Were there any experiences or other themes that resonated with you in particular?
Yes, I think the big thing is trying to find ways for individuals to impact their firms. It’s important to make a difference with hiring practices and help individuals of color move toward the management level of their firms into senior leadership. And that’s a missing link right now, even though you’re looking for individuals to attend college, graduate, and enter the workforce. There should also be a way for these individuals to move up to management within firms. I think that’s very important.
That’s an excellent point: focusing on building future leaders. Did you learn anything new?
I know now that many individuals have been affected in different ways and, there needs to be some work done to make the industry more diverse, more inclusive, and more equitable. Still, it’s good to know that some initiatives are underway or fostered to help with that effort.

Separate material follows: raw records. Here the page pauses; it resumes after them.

(** * ChineseSmartCompletion: a shallow embedding of 智能续写引擎.js

    The engine is a rule table (ordered regular expressions bound to
    handlers), a result cache and six handlers.  JavaScript strings are
    sequences of UTF-16 code units, numbers are IEEE-754 binary64 values,
    and the regular expressions are the backtracking expressions of the
    language; each of the three is modelled below before the engine. *)

From Stdlib Require Import List ZArith NArith Lia Bool String Ascii SpecFloat.
From Stdlib Require Import Permutation.
From stdpp Require Import gmap.
Import ListNotations.

Local Open Scope N_scope.
Local Open Scope list_scope.

(* ===================================================================== *)
(** ** Strings: lists of UTF-16 code units *)
(* ===================================================================== *)

Module JsString.

(** A code unit is a 16-bit unsigned number; a string is a list of them. *)
Definition cu : Type := N.

(** Source text of this file is UTF-8; [utf16] decodes a byte sequence to
    the code units a JavaScript string literal with the same text holds
    (code points above U+FFFF become a surrogate pair). *)
Fixpoint utf16 (fuel : nat) (bs : list N) : list N :=
  match fuel with
  | O => []
  | S fuel' =>
    match bs with
    | [] => []
    | b0 :: t0 =>
      if b0 <? 0x80 then b0 :: utf16 fuel' t0
      else if b0 <? 0xE0 then
        match t0 with
        | b1 :: t1 =>
            (N.land b0 0x1F * 64 + N.land b1 0x3F) :: utf16 fuel' t1
        | _ => []
        end
      else if b0 <? 0xF0 then
        match t0 with
        | b1 :: b2 :: t2 =>
            (N.land b0 0x0F * 4096 + N.land b1 0x3F * 64 + N.land b2 0x3F)
              :: utf16 fuel' t2
        | _ => []
        end
      else
        match t0 with
        | b1 :: b2 :: b3 :: t3 =>
            let cp := N.land b0 0x07 * 262144 + N.land b1 0x3F * 4096
                      + N.land b2 0x3F * 64 + N.land b3 0x3F in
            let v := cp - 0x10000 in
            (0xD800 + N.shiftr v 10) :: (0xDC00 + N.land v 0x3FF)
              :: utf16 fuel' t3
        | _ => []
        end
    end
  end.

Definition js (s : string) : list N :=
  let bs := map N_of_ascii (list_ascii_of_string s) in
  utf16 (List.length bs) bs.

(** [s.includes(w)]: [w] occurs in [s] as a contiguous block. *)
Fixpoint starts_with (w s : list N) : bool :=
  match w, s with
  | [], _ => true
  | a :: w', b :: s' => (a =? b) && starts_with w' s'
  | _ :: _, [] => false
  end.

Is there anything that you hope others took from the webinar?
Just the fact that they can see things through the lens of another individual, which can help them to be more compassionate and more inclusive, hopefully. That is what I would hope would come out of that conversation.
Are there any other personal thoughts or opinions that you wanted to share on the subject?
I think there is a systemic condition that has existed over a great period of time. And we are all aware that architecture is a white, male-dominated profession, and there’s room for other nationalities in this profession. And I think that, rather than some organizations who only offer word-of-mouth solutions or want to check a box, there should be more intense scrutiny and development of programs that will bring more individuals of ethnic diversity into the profession. These efforts will also keep them in the profession compared to wanting to leave due to some of the difficulties they may encounter.
SDNOMA is a relatively new chapter for San Diego. What are your plans for the near future?
We will continue to make DEI – diversity, equity, and inclusion – a significant part of the mission of SDNOMA, and we will continue to cooperate with other organizations like SDAF and Women in Architecture and national organizations like the AIA. We can foster relationships for ethnic minorities moving forward, and that will remain a primary objective and goal for our organization in the future.